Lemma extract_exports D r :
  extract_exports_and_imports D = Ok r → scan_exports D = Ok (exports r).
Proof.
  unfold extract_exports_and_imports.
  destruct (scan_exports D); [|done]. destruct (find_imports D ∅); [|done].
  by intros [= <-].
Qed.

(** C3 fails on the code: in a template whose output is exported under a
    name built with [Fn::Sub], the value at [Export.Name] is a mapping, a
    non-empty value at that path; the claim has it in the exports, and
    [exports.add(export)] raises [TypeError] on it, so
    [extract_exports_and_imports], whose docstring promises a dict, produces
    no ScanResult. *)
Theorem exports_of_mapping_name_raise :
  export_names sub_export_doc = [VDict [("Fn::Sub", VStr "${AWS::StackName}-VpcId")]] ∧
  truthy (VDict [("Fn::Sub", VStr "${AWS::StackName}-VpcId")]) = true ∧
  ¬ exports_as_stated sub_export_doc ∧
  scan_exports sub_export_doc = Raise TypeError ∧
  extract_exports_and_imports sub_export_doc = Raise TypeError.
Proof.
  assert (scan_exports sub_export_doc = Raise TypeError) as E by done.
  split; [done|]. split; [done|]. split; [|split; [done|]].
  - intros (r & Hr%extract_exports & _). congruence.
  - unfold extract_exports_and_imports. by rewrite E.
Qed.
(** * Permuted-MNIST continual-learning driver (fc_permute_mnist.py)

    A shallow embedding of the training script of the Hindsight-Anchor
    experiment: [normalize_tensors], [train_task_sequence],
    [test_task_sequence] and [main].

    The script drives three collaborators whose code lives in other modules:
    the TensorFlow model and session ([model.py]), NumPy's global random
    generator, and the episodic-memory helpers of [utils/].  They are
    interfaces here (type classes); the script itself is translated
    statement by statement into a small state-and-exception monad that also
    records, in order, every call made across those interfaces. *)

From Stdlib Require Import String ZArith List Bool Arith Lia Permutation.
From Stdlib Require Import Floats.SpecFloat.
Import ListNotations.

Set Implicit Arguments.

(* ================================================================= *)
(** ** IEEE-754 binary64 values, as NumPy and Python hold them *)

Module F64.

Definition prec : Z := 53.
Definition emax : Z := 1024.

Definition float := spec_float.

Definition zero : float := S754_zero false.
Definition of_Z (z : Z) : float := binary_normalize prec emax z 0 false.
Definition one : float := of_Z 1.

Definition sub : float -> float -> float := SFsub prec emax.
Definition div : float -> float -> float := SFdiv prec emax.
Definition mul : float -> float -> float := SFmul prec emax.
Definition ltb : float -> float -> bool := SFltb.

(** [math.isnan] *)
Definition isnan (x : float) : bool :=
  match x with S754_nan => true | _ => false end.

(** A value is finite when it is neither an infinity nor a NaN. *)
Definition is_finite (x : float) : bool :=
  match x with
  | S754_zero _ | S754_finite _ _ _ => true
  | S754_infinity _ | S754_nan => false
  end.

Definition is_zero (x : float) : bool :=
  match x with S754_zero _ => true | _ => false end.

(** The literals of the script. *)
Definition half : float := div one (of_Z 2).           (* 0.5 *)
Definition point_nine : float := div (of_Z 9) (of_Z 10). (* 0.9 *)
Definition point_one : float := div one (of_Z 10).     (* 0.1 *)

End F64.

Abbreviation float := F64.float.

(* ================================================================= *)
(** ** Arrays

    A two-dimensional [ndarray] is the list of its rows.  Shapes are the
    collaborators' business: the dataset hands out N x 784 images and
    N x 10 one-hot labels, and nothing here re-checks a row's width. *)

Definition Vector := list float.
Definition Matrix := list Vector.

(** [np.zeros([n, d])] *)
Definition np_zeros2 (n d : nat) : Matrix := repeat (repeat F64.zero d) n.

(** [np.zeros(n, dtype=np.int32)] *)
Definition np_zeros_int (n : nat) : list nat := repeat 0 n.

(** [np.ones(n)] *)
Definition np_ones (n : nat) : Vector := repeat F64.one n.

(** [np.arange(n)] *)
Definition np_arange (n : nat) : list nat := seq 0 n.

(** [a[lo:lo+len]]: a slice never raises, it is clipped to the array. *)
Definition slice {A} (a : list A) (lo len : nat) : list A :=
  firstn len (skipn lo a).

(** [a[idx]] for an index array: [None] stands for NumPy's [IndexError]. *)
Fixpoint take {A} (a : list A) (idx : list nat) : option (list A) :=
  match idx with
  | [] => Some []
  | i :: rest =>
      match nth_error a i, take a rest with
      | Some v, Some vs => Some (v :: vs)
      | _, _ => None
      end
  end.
=-=-=
• **Assignment**
Begin with the top line of the material and go as far as the line with "non-empty value at". Set down those lines exactly, both ends included, and nothing more.

• **Answer area**
Lemma extract_exports D r :
  extract_exports_and_imports D = Ok r → scan_exports D = Ok (exports r).
Proof.
  unfold extract_exports_and_imports.
  destruct (scan_exports D); [|done]. destruct (find_imports D ∅); [|done].
  by intros [= <-].
Qed.

(** C3 fails on the code: in a template whose output is exported under a
    name built with [Fn::Sub], the value at [Export.Name] is a mapping, a
    non-empty value at that path; the claim has it in the exports, and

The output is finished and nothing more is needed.